Aquel retraso le dio tiempo libre a Azara. Primero fueron meses y luego años sin un cometido específico. Lo tentador era firmar y largarse. O buscar un lugar tranquilo donde esperar el relevo. Pero eso hubiera sido impropio de un militar de su rango.

Solo había una ventaja marginal: la libertad de movimientos. ¿Qué hacer? Para empezar, Azara cartografió el territorio. Organizó expediciones. También aprendió las costumbres de sus vecinos indígenas. Lo bastante como para convertirse en algo parecido a un antropólogo, mucho antes de que esta ciencia fuera una realidad. Llegó a describir 38 pueblos amerindios, y lo hizo con más detalle que algunos científicos de renombre, jugándose el cuello cuando alguna flecha enemiga caía demasiado cerca.

El jaguar (Panthera onca), una de las criaturas que estudió Félix de Azara. | Wikimedia Commons

Un naturalista entre pumas y jaguares

Al leer las peripecias de Azara, desterrado en lo más recóndito de Paraguay y el Río de la Plata, podemos hacernos una idea del abismo verde en el que vivió. Aquello era como desmontar el gran rompecabezas de la creación. «Veía a cada paso -dice- seres que fijaban mi atención porque me parecían nuevos. Creí conveniente y hasta necesario tomar nota de mis observaciones, así como de las reflexiones que me sugerían»

Pocas cosas eludían su escrutinio. Cada movimiento en el matorral anunciaba un pequeño milagro. Todo era motivo de asombro: plantas que le llegaban a la altura del pecho, pájaros multicolores, insectos acorazados, cortinas de musgo y caminos donde podía pasarse horas tras la pista de grandes felinos.

«Todos los terrenos -escribe Azara- abundan en osos hormigueros o tamandúas, de leones [pumas] y tigres [jaguares], principalmente hacia los bosques de la costa del Paraná y los que pasamos esta tarde. En la casa en que sesteamos tenían colgados en las estacas del corral seis cabezas de tigre y tres de leones. Cuatro de los caballos que montamos tenían heridas no cerradas hechas el día antes por los tigres».

Sorprende aún más si cabe que en un explorador del siglo XVIII surgiera una inquietud propia de un conservacionista del XXI. En su soledad, además de completar el catálogo de la fauna local, Azara supo ver que pisaba un mundo frágil, donde la naturaleza podía desaparecer bajo los cimientos del progreso.

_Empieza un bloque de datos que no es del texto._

Lemma g_row_pareto (P : Problem1.problem R) (n : nat) (r : seq R) :
  1 <= Problem1.g_row P n r /\
  (Problem1.g_row P n r = 1 <->
   forall k, (1 <= k < n)%N ->
     nth 0 r k = Problem1.a P * nth 0 r 0 ^+ 2 / ((k.+1)%:R * Problem1.c P ^+ 2)).
Proof.
rewrite problem1_g_row_sqr; set S := rsum _.
have S0 : 0 <= S by exact: rsum_sqr_ge0.
split; first by rewrite lerDl.
have -> : (1 + S = 1) <-> (S == 0).
  by split=> [h|/eqP ->]; [apply/eqP; lra | rewrite addr0].
rewrite /S rsum_sqr_eq0 all_map; clear S0 S; split.
  move=> /allP h k /andP[k1 kn]; apply/eqP; rewrite -subr_eq0; apply: (h k).
  rewrite mem_iota k1 /=; case: n kn {h} => [|n] kn //.
  by rewrite subn1 /= add1n.
move=> h; apply/allP => k; rewrite mem_iota => /andP[k1 kn] /=.
rewrite subr_eq0 h // k1 /=; case: n kn {h} => [|n] kn; first by case: k k1 kn.
by move: kn; rewrite subSS subn0 add1n.
Qed.

End Problem1Facts.
(** ** TCA._kernel (lines 139-145) and TCA.fit_transform for any kernel type

    Besides the numpy exceptions, [_kernel] and its caller can raise
    Python's [AttributeError] and [TypeError], and [np.dot] a [ValueError]
    on non-aligned shapes. *)
Inductive pyexn :=
  | NumpyError of exn
  | AttributeError      (* 'NoneType' object has no attribute 'T' *)
  | TypeError           (* unsupported operand type(s) for +: 'NoneType' and 'float' *)
  | DotNotAligned.      (* ValueError: shapes ... not aligned *)

Inductive result (A : Type) := ROk of A | RErr of pyexn.
Arguments ROk {A} _.
Arguments RErr {A} _.

Definition rbind (A B : Type) (c : result A) (k : A -> result B) : result B :=
  match c with ROk a => k a | RErr e => RErr e end.

Notation "'let+' x ':=' c 'in' k" := (rbind c (fun x => k))
  (at level 200, x name, c at level 100, k at level 200).

Definition rlift (A : Type) (c : except A) : result A :=
  match c with Ok a => ROk a | Exn e => RErr (NumpyError e) end.

Open Scope string_scope.

Section TCAKernel.
Variable R : realFieldType.
Variable argsort : forall T : Type, rel T -> seq T -> seq nat.
(** [rbf_kernel(X1, X2, gamma=gamma)] *)
Variable rbf_kernel : R -> mat R -> mat R -> mat R.
Variable inv : mat R -> except (mat R).
Variable eigh : mat R -> except (seq R * mat R).
Local Open Scope ring_scope.

(** [A.T] *)
Definition np_T (A : mat R) : mat R :=
  Mat (size (rows A)) [seq column A j | j <- iota 0 (ncols A)].

(** [self._kernel(X1, X2)]; [None] is the value of a function that falls
    off its end. *)
Definition TCA_kernel (kernel_type : String.string) (gamma : R) (X1 : mat R)
    (X2 : option (mat R)) : result (option (mat R)) :=
  if String.eqb kernel_type "linear" then
    match X2 with
    | None => RErr AttributeError
    | Some X2 =>
        match matmul X1 (np_T X2) with
        | Ok K => ROk (Some K)
        | Exn _ => RErr DotNotAligned
        end
    end
  else if String.eqb kernel_type "rbf" then
    let X2 := if X2 is Some X2 then X2 else X1 in
    ROk (Some (rbf_kernel gamma X1 X2))
  else ROk None.

(** [TCA(dim, kernel_type, lamb, gamma).fit_transform(Xs, Xt)].
    [K + self.lamb * np.eye(ns + nt)] raises [TypeError] when [K] is
    [None]. *)
Definition fit_transform_k (kernel_type : String.string) (dim : nat) (lamb gamma : R)
    (Xs Xt : ndarray R) : result (mat R) :=
  let+ X_all := rlift (vstack [:: Xs; Xt]) in
  let ns := py_len Xs in
  let nt := py_len Xt in
  let+ K := TCA_kernel kernel_type gamma X_all None in
  let+ L := rlift (tca_L R ns nt) in
  let+ h := rlift (py_div 1 (ns + nt)) in
  let+ H := rlift (madd (np_eye R (ns + nt)) (mscale (- h) (np_ones R (ns + nt)))) in
  match K with
  | None => RErr TypeError
  | Some K =>
      rlift (
        let* KI := madd K (mscale lamb (np_eye R (ns + nt))) in
        let* Kinv := inv KI in
        let* Kc := matmul Kinv K in
        let* KcL := matmul Kc L in
        let* KcLKc := matmul KcL Kc in
        let* '(eigvals, eigvecs) := eigh KcLKc in
        let idx := take dim (argsort <=%R [seq - x | x <- eigvals]) in
        let* W := take_cols eigvecs idx in
        let* Z := matmul K W in
        Ok (take_rows Z ns))
  end.

Lemma madd_eye_ones_Ok (n : nat) (h : R) :
  exists H, madd (np_eye R n) (mscale (- h) (np_ones R n)) = Ok H.
Proof. by rewrite /madd /= !size_map size_iota size_nseq !eqxx; eexists. Qed.

End TCAKernel.

Close Scope string_scope.

(* ===================================================================== *)
(** * Claims *)
(* ===================================================================== *)

Section ClaimsSaveElite.
Variables (Rng : Type) (permutation : Rng -> nat -> seq nat * Rng) (T : Type).
Hypothesis permutation_spec : forall g n, perm_eq (permutation g n).1 (iota 0 n).

(** C1: over any sequence of calls of [save_elite_solutions] from the empty
    archive, with any new population at each call, every archive it leaves
    has at most [max_save] rows; when the union of the old archive and the
    capped new population exceeds [max_save], the archive kept is the union
    restricted to the first [max_save] indices of a fresh
    [np.random.permutation] of the union (no priority is consulted), and,
    the permutation being uniform, every index set of size [max_save] is
    kept by as many permutations as any other. *)
Theorem save_elite_archive_capped_uniform :
  (forall (pops : seq (seq T)) (max_save max_per_problem : nat) (g : Rng),
     exists tr g',
       save_elite_trace permutation pops max_save max_per_problem [::] g = Ok (tr, g')
       /\ size tr = size pops /\ all (fun a => size a <= max_save) tr) /\
  (forall (x0 : T) (var : seq T) (max_save : nat) (solutions : seq T)
          (max_per_problem : nat) (g : Rng),
     let ce :=
       if size var > max_per_problem then
         ([seq nth x0 var i | i <- take max_per_problem (permutation g (size var)).1],
          (permutation g (size var)).2)
       else (var, g) in
     let combined := solutions ++ ce.1 in
     size combined > max_save ->
     save_elite_solutions permutation var max_save solutions max_per_problem g =
     Ok ([seq nth x0 combined i | i <- take max_save (permutation ce.2 (size combined)).1],
         (permutation ce.2 (size combined)).2)) /\
  (forall (n k : nat) (S1 S2 : seq nat),
     uniq S1 -> uniq S2 -> size S1 = k -> size S2 = k ->
     all (fun i => i < n) S1 -> all (fun i => i < n) S2 ->
     count (fun p => perm_eq (take k p) S1) (permutations (iota 0 n)) =
     count (fun p => perm_eq (take k p) S2) (permutations (iota 0 n))).
Proof.
split; first by move=> pops ms mpp g; exact: save_elite_trace_bounded.
split; last exact: choice_index_set_uniform.
move=> x0 var ms sol mpp g /=.
have := save_elite_solutions_eq permutation_spec x0 var ms sol mpp g.
by move=> /= -> ->.
Qed.

End ClaimsSaveElite.

Lemma save_elite_archive_capped_uniform_witness :
  exists tr g',
    save_elite_trace (fun (g : unit) n => (iota 0 n, g))
      [:: [:: 1; 2; 3]; [:: 4; 5]; [:: 6]] 3 2 [::] tt = Ok (tr, g')
    /\ size tr = 3 /\ all (fun a => size a <= 3) tr.
Proof.
exact: (proj1 (@save_elite_archive_capped_uniform unit
           (fun (g : unit) n => (iota 0 n, g)) nat (fun g n => perm_refl _))
          [:: [:: 1; 2; 3]; [:: 4; 5]; [:: 6]] 3 2 tt).
Defined.

(** C5: when the new population is within [max_per_problem] and the union
    within [max_save], [save_elite_solutions] draws nothing and the archive
    becomes exactly the old archive followed by the new population; from
    the empty archive, 10 new rows and caps 1000/40 give those 10 rows. *)
Theorem save_elite_union_no_eviction (Rng : Type)
    (permutation : Rng -> nat -> seq nat * Rng) (T : Type) (var : seq T)
    (max_save : nat) (solutions : seq T) (max_per_problem : nat) (g : Rng) :
  size var <= max_per_problem -> size solutions + size var <= max_save ->
  save_elite_solutions permutation var max_save solutions max_per_problem g =
    Ok (solutions ++ var, g) /\
  (forall new : seq T, size new = 10 ->
     save_elite_solutions permutation new 1000 [::] 40 g = Ok (new, g)).
Proof.
move=> Hv Hc; split.
  rewrite /save_elite_solutions ltnNge Hv /= ltnNge size_cat Hc /=.
  by [].
move=> new Hn.
by rewrite /save_elite_solutions Hn /= Hn.
Qed.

«De su disposición y de los raigones [raíces] que retoñan -llegó a escribir- se infiere con bastante fundamento que todos estos países han sido, no ha mucho tiempo, un bosque continuo que las quemazones [incendios] han destruido y en breve acabarán con lo que queda. Lo mismo se puede inferir desde mi salida de Buenos Aires. La calidad y disposición de los terrenos es la misma, y algunos indicios se manifiestan que todo arguye la existencia del continuo bosque».

Su conclusión fue premonitoria: «Donde vive el hombre -nos advierte Azara-, ni árboles, ni plantas, ni animales quedan».